Take the entries that follow and return exactly the lines from the one holding "split; [exact H1|]. split; [rewrite" through the one holding "rewrite (registered_after_entries_without_later host", both included. Nothing else is needed.

*** Material shown ***

(** C4: when the listing of the skills directory has two directories whose
    manifests give the same final name, and no directory before the first
    of them gives that name, the snapshot of the load pass has under that
    name the skill of the first directory, with the body of the first
    directory in the content cache, and no skill of the snapshot comes from
    the later directory; the later directory adds nothing and replaces
    nothing: the loop over the listing ends with the same registry and the
    same content cache as the loop over the listing without the later
    directory. *)
Theorem duplicate_name_keeps_first (host : Host) (pre mid post : list Dirent)
    (first later : Dirent) (m1 m2 : SkillMatter.t) (body1 body2 : string) :
  fs_readdir host (skillsDir host) = Some (pre ++ first :: mid ++ later :: post) ->
  isDirectory first = true ->
  isDirectory later = true ->
  skill_manifest host (entry_path host first) = Some (m1, body1) ->
  skill_manifest host (entry_path host later) = Some (m2, body2) ->
  SkillMatter.name m2 = SkillMatter.name m1 ->
  (forall entry m content,
     entry ∈ pre -> isDirectory entry = true ->
     skill_manifest host (entry_path host entry) = Some (m, content) ->
     SkillMatter.name m <> SkillMatter.name m1) ->
  forall w,
    (exists snapshot w',
       doLoadSkills host w = (Returned snapshot, w')
       /\ snapshot !! SkillMatter.name m1
          = Some (skill_record host (entry_path host first) m1)
       /\ skillContentCache w' !! cache_key (SkillMatter.name m1) SKILL_MAIN_FILE
          = Some body1
       /\ (entry_path host first <> entry_path host later ->
           forall name skill,
             snapshot !! name = Some skill -> Skill.path skill <> entry_path host later))
    /\ (exists wa wb,
          load_entries host (pre ++ first :: mid ++ later :: post) w = (Returned tt, wa)
          /\ load_entries host (pre ++ first :: mid ++ post) w = (Returned tt, wb)
          /\ skills wa = skills wb
          /\ skillContentCache wa = skillContentCache wb).
Proof.
  intros Hlist Hdir1 Hdir2 Hm1 Hm2 Hsame Hpre w. split.
  - destruct (doLoadSkills_run host w) as (w' & Hrun & _ & Hst).
    rewrite Hlist in Hst. exists (skills w'), w'. split; [exact Hrun|].
    assert (seeded host (skills w', skillContentCache w')) as Hseeded
      by (rewrite Hst; apply seeded_registered_after_entries, seeded_empty).
    rewrite registered_after_entries_app, registered_after_entries_cons, Hdir1 in Hst.
    assert ((registered_after_entries host pre (∅, ∅)).1 !! SkillMatter.name m1 = None)
      as Hfree by (apply registered_after_entries_free; [apply lookup_empty|exact Hpre]).
    rewrite (registered_after_free host _ _ m1 body1 Hm1 Hfree) in Hst.
    match type of Hst with
    | _ = registered_after_entries _ ?l ?st =>
        destruct (registered_after_entries_keeps host l st (SkillMatter.name m1)
                    (skill_record host (entry_path host first) m1)) as [H1 H2];
          [apply lookup_insert_eq|]
    end.
    rewrite <- Hst in H1, H2. cbn [fst snd] in H1, H2.
    split; [exact H1|]. split; [rewrite H2; apply lookup_insert_eq|].
    intros Hpaths name skill Hname Hpath.
    destruct (Hseeded name skill Hname) as (m & content & Hm & Hn & _ & _).
    rewrite Hpath, Hm2 in Hm. injection Hm as <- _.
    rewrite <- Hn, Hsame, H1 in Hname. injection Hname as <-.
    now apply Hpaths.
  - destruct (load_entries_run host (pre ++ first :: mid ++ later :: post) w)
      as (wa & Ha & _ & Hsta).
    destruct (load_entries_run host (pre ++ first :: mid ++ post) w)
      as (wb & Hb & _ & Hstb).
    exists wa, wb. split; [exact Ha|]. split; [exact Hb|].
    rewrite (registered_after_entries_without_later host pre mid post first later
               m1 m2 body1 body2 _ Hdir1 Hm1 Hm2 Hsame) in Hsta.
    rewrite <- Hstb in Hsta. now inversion Hsta.
Qed.
(** A failure, a success, an exception outside the class and a second
    failure on a breaker of threshold 2: the count is 2 and the circuit is
    open. *)
Lemma failure_accounting_witness :
  Z.of_nat
    (classified_failures only_true
       (removelast
          (calls [(Qc_of_Z 1, Qc_of_Z 2); (Qc_of_Z 3, Qc_of_Z 4);
                  (Qc_of_Z 5, Qc_of_Z 6); (Qc_of_Z 7, Qc_of_Z 8)]
             scripted [inr true; inl (); inr false; inr true]
             (init 2 60 only_true)).1.1)) < 2
  ∧ failure_count
      (calls [(Qc_of_Z 1, Qc_of_Z 2); (Qc_of_Z 3, Qc_of_Z 4);
              (Qc_of_Z 5, Qc_of_Z 6); (Qc_of_Z 7, Qc_of_Z 8)]
         scripted [inr true; inl (); inr false; inr true]
         (init 2 60 only_true)).2 = 2
  ∧ state
      (calls [(Qc_of_Z 1, Qc_of_Z 2); (Qc_of_Z 3, Qc_of_Z 4);
              (Qc_of_Z 5, Qc_of_Z 6); (Qc_of_Z 7, Qc_of_Z 8)]
         scripted [inr true; inl (); inr false; inr true]
         (init 2 60 only_true)).2 = OPEN.
Proof.
  assert (Z.of_nat
            (classified_failures only_true
               (removelast
                  (calls [(Qc_of_Z 1, Qc_of_Z 2); (Qc_of_Z 3, Qc_of_Z 4);
                          (Qc_of_Z 5, Qc_of_Z 6); (Qc_of_Z 7, Qc_of_Z 8)]
                     scripted [inr true; inl (); inr false; inr true]
                     (init 2 60 only_true)).1.1)) < 2) as Hlt
    by by vm_compute.
  destruct (failure_accounting 2 60 only_true _ scripted _ Hlt)
    as (_ & _ & Hcnt & Hst).
  split; [exact Hlt|]. split.
  - rewrite Hcnt. by vm_compute.
  - rewrite Hst. by vm_compute.
Defined.

(** The example breaker of threshold 2 is open, at its threshold. *)
Lemma open_only_at_threshold_witness :
  reachable 2 60 any_exception open_breaker
  ∧ state open_breaker ≠ CLOSED
  ∧ failure_count open_breaker = 2
  ∧ 2 ≤ failure_count open_breaker
  ∧ ∃ last, last_failure_time open_breaker = Some last ∧ (0 < last)%Qc.
Proof.
  destruct (open_only_at_threshold 2 60 any_exception open_breaker
              open_breaker_reachable) as (_ & _ & _ & Hopen).
  assert (state open_breaker ≠ CLOSED) as Hs by done.
  split; [exact open_breaker_reachable|]. split; [exact Hs|].
  split; [reflexivity|]. exact (Hopen Hs).
Defined.

(** The half-open example breaker, with a probe that fails at 101. *)
Lemma half_open_breaker_reachable :
  reachable 2 60 any_exception half_open_breaker.
Proof.
  apply (reach_enter _ _ _ _ (Qc_of_Z 100) open_breaker_reachable).
  reflexivity.
Qed.

Lemma failed_probe_restarts_witness :
  state half_open_breaker = HALF_OPEN
  ∧ any_exception () = true
  ∧ (0 < Qc_of_Z 101)%Qc
  ∧ state (aexit (Qc_of_Z 101) (Some ()) half_open_breaker).2 = OPEN
  ∧ async_with (Qc_of_Z 150) (Qc_of_Z 151) working_op 7%nat
      (aexit (Qc_of_Z 101) (Some ()) half_open_breaker).2
    = (Unavailable HTTP_503_SERVICE_UNAVAILABLE, 7%nat,
       (aexit (Qc_of_Z 101) (Some ()) half_open_breaker).2)
  ∧ (aenter (Qc_of_Z 161)
       (aexit (Qc_of_Z 101) (Some ()) half_open_breaker).2).1 = inl ().
Proof.
  destruct (failed_probe_restarts (W:=nat) (A:=unit) 2 60 any_exception
              half_open_breaker (Qc_of_Z 101) ()
              half_open_breaker_reachable eq_refl eq_refl eq_refl)
    as (H1 & _ & H3 & H4).
  split; [reflexivity|]. split; [reflexivity|]. split; [reflexivity|].
  split; [exact H1|]. split; [apply H3; reflexivity|].
  rewrite H4; [reflexivity|by vm_compute].
Defined.
(** X9.  In exact arithmetic: when the gradients of the shape functions add
    up to zero at every
    point (the shape functions add up to a constant), the vector of ones is
    in the kernel of the matrix on both sides: all row sums and all column
    sums are zero. *)
Theorem constants_in_kernel (self : MyLaplaceIntegrator R)
    (fel : MyBaseElement) (eltrans : ElementTransformation R)
    (elmat : 'M[R]_(GetNDof fel)) (lh : LocalHeap) :
  (forall ip, (ones (GetNDof fel))^T *m CalcDShape fel ip = 0) ->
  (CalcElementMatrix self (MyElement fel) eltrans elmat lh).2
    *m ones (GetNDof fel) = 0
  /\ (ones (GetNDof fel))^T
       *m (CalcElementMatrix self (MyElement fel) eltrans elmat lh).2 = 0.
Proof.
move=> sum0; rewrite CalcElementMatrix_sum /element_matrix_spec.
have G0 ip : (ones (GetNDof fel))^T *m physical_gradients fel eltrans ip = 0.
  by rewrite /physical_gradients mulmxA sum0 mul0mx.
split.
  rewrite mulmx_suml big1 // => ip _.
  rewrite -scalemxAl -mulmxA -[_^T *m ones _]trmxK trmx_mul trmxK G0.
  by rewrite trmx0 mulmx0 scaler0.
rewrite mulmx_sumr big1 // => ip _.
by rewrite -scalemxAr mulmxA G0 mul0mx scaler0.
Qed.

(** X10.  In exact arithmetic: when the shape functions add up to 1 at every
    point, the entries
    of the vector add up to the quadrature of the coefficient: the sum over
    the points of [weight * measure * f]. *)
Theorem load_total (self : MySourceIntegrator R) (fel : MyBaseElement)
    (eltrans : ElementTransformation R) (elvec : 'cV[R]_(GetNDof fel))
    (lh : LocalHeap) :
  (forall ip, \sum_i CalcShape fel ip i 0 = 1) ->
  \sum_i (CalcElementVector self (MyElement fel) eltrans elvec lh).2 i 0
  = \sum_(ip <- IntegrationRule (ElementType fel) (2 * Order fel))
      Weight ip * CalcMeasure eltrans ip
      * Evaluate (coef_f self) (MappedIntegrationPoint_ctor ip eltrans).
Proof.
move=> sum1; rewrite CalcElementVector_sum /element_vector_spec.
rewrite (eq_bigr _ (fun i _ => summxE _ _ _ i 0)) exchange_big /=.
apply: eq_bigr => ip _.
rewrite (eq_bigr _ (fun i _ => mxE _ _ i 0)) /=.
by rewrite -mulr_sumr sum1 mulr1.
Qed.
(** * Simulation Archive of REBOUND: a functional model of [simulationarchive.c]

    The archive is an append-only binary file: one full-state header followed
    by fixed-size incremental records.  This development embeds the five
    functions of [src/simulationarchive.c]

      - [reb_simulationarchive_blobsize]      (record size in bytes),
      - [reb_simulationarchive_estimate_size] (bytes the records of a run take),
      - [reb_simulationarchive_heartbeat]  (writer, driven once per step),
      - [reb_simulationarchive_load_blob]  (reader),
      - [reb_simulationarchive_restart]    (header + latest record),

    as functions over an explicit simulation state and an explicit file
    system, and settles the properties of the specification against them.

    Modelling conventions.
      - A C [double] is an IEEE 754 binary64 value ([spec_float] of the
        Standard Library, [prec = 53], [emax = 1024]); [+], [/], [<=], [==]
        are the correctly rounded operations.  On disk a double is its eight
        bytes, least significant first.
      - [int] and [unsigned int] are 32 bits, [size_t] is 64 bits (LP64); the
        conversions wrap.  File offsets ([long]) are mathematical integers:
        signed overflow is undefined in C and is left out of the model.  In
        the size estimate, where a [double] is converted to [long] and
        multiplied, the undefined cases are an explicit [None].
      - C arrays are lists; [a[i]] is [a !!! i] and [a[i] = v] is
        [<[i:=v]> a].  An access past the end of an array is undefined in C;
        the model reads the default element and drops the write.
      - The file system is a finite map from file names to contents; all
        library calls on it succeed unless stated otherwise. *)

From Stdlib Require Import ZArith Floats.SpecFloat Strings.Byte.
From stdpp Require Import base tactics option list gmap strings.
(** * ioBroker.discord: reconciliation, write-suppression caches, outbound
      command routing and authorization of the Discord adapter.

    The development embeds the adapter class [DiscordAdapter] of
    [build/main.js] (the newer revision, with server roles, the [unloaded]
    flag and the regular-expression target resolution) and, where a claim
    speaks about both revisions, the same methods of [src/main.ts].

    Strings are Rocq strings, dictionaries ([Collection], [Map]) are [gmap]s
    keyed by strings, [Set]s are [gset]s, JavaScript values are the inductive
    type [JsVal].  Calls that leave the adapter (object and state database,
    Discord client) are recorded, in the order in which they are issued, in the
    call log of the adapter state. *)

From Stdlib Require Import ZArith String Ascii List Bool Lia.
From stdpp Require Import base strings gmap list.

Open Scope Z_scope.

#[global] Arguments String.append !_ _ / : simpl nomatch.

(** ** JavaScript strings *)

Module JsString.

(** [s.startsWith(p)] *)
Fixpoint startsWith (s p : string) {struct p} : bool :=
  match p with
  | EmptyString => true
  | String a p' =>
      match s with
      | EmptyString => false
      | String b s' => Ascii.eqb a b && startsWith s' p'
      end
  end.

(** The rest of [s] after the literal prefix [p], when [s] starts with it. *)
Fixpoint stripPrefix (p s : string) : option string :=
  match p with
  | EmptyString => Some s
  | String a p' =>
      match s with
      | EmptyString => None
      | String b s' => if Ascii.eqb a b then stripPrefix p' s' else None
      end
  end.

Fixpoint drop (n : nat) (s : string) : string :=
  match n, s with
  | O, _ => s
  | S n', String _ s' => drop n' s'
  | S _, EmptyString => EmptyString
  end.

Fixpoint take (n : nat) (s : string) : string :=
  match n, s with
  | O, _ => EmptyString
  | S n', String a s' => String a (take n' s')
  | S _, EmptyString => EmptyString
  end.

(** [s.endsWith(p)] *)
Definition endsWith (s p : string) : bool :=
  (String.length p <=? String.length s)%nat
  && String.eqb (drop (String.length s - String.length p) s) p.
Lemma loose_result_is_dispatched_at_once_witness :
  continuous (loose_config) = false /\
  looseEvents loose_config = true /\
  interimResults loose_config = false /\
  recognizable cognitiveServiceEventResultToWebSpeechRecognitionResultList loose_config hello
    = true /\
  run_loop cognitiveServiceEventResultToWebSpeechRecognitionResultList loose_config reliable
    initial_state [audioSourceReady] =
    ([dispatchEvent (SpeechRecognitionEvent "cognitiveservices" (Some audioSourceReady) None);
      dispatchEvent (plain "start"); dispatchEvent (plain "audiostart")],
     Awaiting (set_loop 1 (set_audioStarted true initial_state))) /\
  forallb keeps_finalEvent [audioSourceOff] = true /\
  snd (_startOnce cognitiveServiceEventResultToWebSpeechRecognitionResultList loose_config
         reliable ([audioSourceReady] ++ recognized hello :: [audioSourceOff])) = Resolved /\
  result_payloads
    (fst (_startOnce cognitiveServiceEventResultToWebSpeechRecognitionResultList loose_config
            reliable ([audioSourceReady] ++ recognized hello :: [audioSourceOff]))) =
  [[cognitiveServiceEventResultToWebSpeechRecognitionResultList hello 1 display]].
Proof.
  split; [reflexivity|]. split; [reflexivity|]. split; [reflexivity|]. split; [reflexivity|].
  split; [reflexivity|]. split; [reflexivity|]. split; [reflexivity|].
  apply (loose_result_is_dispatched_at_once
           cognitiveServiceEventResultToWebSpeechRecognitionResultList loose_config reliable
           [audioSourceReady] [audioSourceOff] hello _ _
           eq_refl eq_refl eq_refl eq_refl eq_refl eq_refl eq_refl).
Defined.
Lemma bytecode_loop_score (findings : list BytecodeFinding) (st : Z * list Vulnerability) :
  fst (fold_left
         (fun st finding =>
            if String.eqb (bf_pattern finding) "potential_selfdestruct" then
              pushOnly {| v_type := "potential_selfdestruct"; v_severity := low |} st
            else if String.eqb (bf_pattern finding) "delegatecall" then
              pushOnly {| v_type := "proxy_pattern"; v_severity := info |} st
            else if String.eqb (bf_pattern finding) "erc20_standard" then
              pushOnly {| v_type := "erc20_standard"; v_severity := info |} st
            else st)
         findings st)
  = fst st.
Proof.
  revert st. induction findings as [|f l IH]; intros st; [reflexivity |].
  cbn [fold_left]. rewrite IH.
  repeat match goal with |- context [if ?b then _ else _] => destruct b end; reflexivity.
Qed.

Lemma flag_score (cond : bool) (d : Z) (v : Vulnerability) (st : Z * list Vulnerability) :
  fst (flag cond d v st) = fst st + (if cond then d else 0).
Proof. destruct cond; simpl; lia. Qed.

Lemma calculateRPCOnlyRiskScore_range (contractInfo : ContractInfo)
    (goplusData : option GoPlusResult) (bytecodeFindings : list BytecodeFinding) :
  10 <= fr_score (calculateRPCOnlyRiskScore contractInfo goplusData bytecodeFindings) <= 100.
Proof.
  unfold calculateRPCOnlyRiskScore. cbn [fr_score].
  split; [| apply Z.le_min_r].
  apply Z.min_glb; [| lia].
  destruct goplusData as [g|].
  - rewrite !flag_score, bytecode_loop_score. cbn [fst flag].
    repeat match goal with |- context [if ?b then _ else _] => destruct b end; lia.
  - rewrite bytecode_loop_score. cbn. lia.
Qed.

(** ** Scoring stage of the agent *)

Lemma calculateRiskScore_range (analyses : Analyses) :
  0 <= calculateRiskScore analyses <= 100.
Proof.
  unfold calculateRiskScore.
  destruct (detectScamKeywords _ _); [lia |].
  pose proof (weightedScore_bounds analyses) as [Hlo Hhi].
  fold (applyOverrides (contractInfo analyses) (weightedScore analyses)).
  assert (H : (0 <= applyOverrides (contractInfo analyses) (weightedScore analyses) <= 100)%Q).
  { unfold applyOverrides.
    repeat match goal with |- context [if ?b then _ else _] => destruct b end;
      (split; [try apply Math_min_glb; try assumption; discriminate
              | try (eapply Qle_trans; [apply Math_min_le_l |]); assumption]). }
  split; [apply (Math_round_ge _ 0) | apply (Math_round_le _ 100)]; apply H.
Qed.

Lemma analyzeContract_inv (scan_depth : ScanDepth) (r : Responses) (record : RiskRecord) :
  analyzeContract scan_depth r = Some record ->
  exists contractInfo usingFallback,
    resolve r = Some (contractInfo, usingFallback)
    /\ (if usingFallback
        then (exists ci g b, risk_score record = fr_score (calculateRPCOnlyRiskScore ci g b))
             /\ confidence record = (7 # 10)%Q
        else (exists a, risk_score record = calculateRiskScore a)
             /\ exists ca oa,
                 confidence record = calculateConfidence (confidenceInputs ca oa)).
Proof.
  unfold analyzeContract. intros H.
  destruct (resolve r) as [[contractInfo usingFallback]|]; [| discriminate].
  exists contractInfo, usingFallback. split; [reflexivity |].
  cbn [mbind option_bind] in H.
  destruct (analyzeCode r contractInfo usingFallback)
    as [[[codeAnalysis contractInfo'] bytecodeFindings]|]; [| discriminate].
  cbn [mbind option_bind] in H.
  injection H as <-. cbn [risk_score confidence].
  destruct usingFallback; split;
    [exists contractInfo'; eauto | reflexivity | eauto | eauto].
Qed.

Example run_in_fallback_record :
  analyzeContract deep run_in_fallback
  = Some {| risk_score := 100; risk_level := level_critical; confidence := 7 # 10 |}.
Proof. vm_compute. reflexivity. Qed.

Example run_with_explorer_record :
  option_map (fun record => (risk_score record, risk_level record))
    (analyzeContract deep run_with_explorer)
  = Some (63, level_high).
Proof. vm_compute. reflexivity. Qed.

(** C3: the risk score of both scoring paths ([calculateRiskScore], and
    [calculateRPCOnlyRiskScore] in fallback mode) is an integer between 0 and
    100, the confidence lies between 0 and 1, and so do the score and the
    confidence of every record that [analyzeContract] returns. *)
Theorem C3_score_and_confidence_ranges :
  (forall analyses, 0 <= calculateRiskScore analyses <= 100)
  /\ (forall contractInfo goplusData bytecodeFindings,
         0 <= fr_score (calculateRPCOnlyRiskScore contractInfo goplusData bytecodeFindings)
           <= 100)
  /\ (forall analyses, (0 <= calculateConfidence analyses <= 1)%Q)
  /\ (forall scan_depth r record,
         analyzeContract scan_depth r = Some record ->
         0 <= risk_score record <= 100 /\ (0 <= confidence record <= 1)%Q).
Proof.
  assert (Hconf : forall analyses, (0 <= calculateConfidence analyses <= 1)%Q).
  { intros a. destruct (calculateConfidence_range a) as [Hlo Hhi].
    split; [| exact Hhi]. eapply Qle_trans; [| exact Hlo]. discriminate. }
  assert (Hrpc : forall ci g b, 0 <= fr_score (calculateRPCOnlyRiskScore ci g b) <= 100).
  { intros ci g b. pose proof (calculateRPCOnlyRiskScore_range ci g b). lia. }
  split; [exact calculateRiskScore_range |].
  split; [exact Hrpc |].
  split; [exact Hconf |].
  intros scan_depth r record H.
  destruct (analyzeContract_inv scan_depth r record H) as (ci & uf & _ & Hrec).
  destruct uf.
  - destruct Hrec as [(ci' & g & b & ->) ->]. split; [apply Hrpc |].
    split; discriminate.
  - destruct Hrec as [(a & ->) (ca & oa & ->)]. split; [apply calculateRiskScore_range |].
    apply Hconf.
Qed.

*** End of Material shown ***

◆ **Exercise result**
    split; [exact H1|]. split; [rewrite H2; apply lookup_insert_eq|].
    intros Hpaths name skill Hname Hpath.
    destruct (Hseeded name skill Hname) as (m & content & Hm & Hn & _ & _).
    rewrite Hpath, Hm2 in Hm. injection Hm as <- _.
    rewrite <- Hn, Hsame, H1 in Hname. injection Hname as <-.
    now apply Hpaths.
  - destruct (load_entries_run host (pre ++ first :: mid ++ later :: post) w)
      as (wa & Ha & _ & Hsta).
    destruct (load_entries_run host (pre ++ first :: mid ++ post) w)
      as (wb & Hb & _ & Hstb).
    exists wa, wb. split; [exact Ha|]. split; [exact Hb|].
    rewrite (registered_after_entries_without_later host pre mid post first later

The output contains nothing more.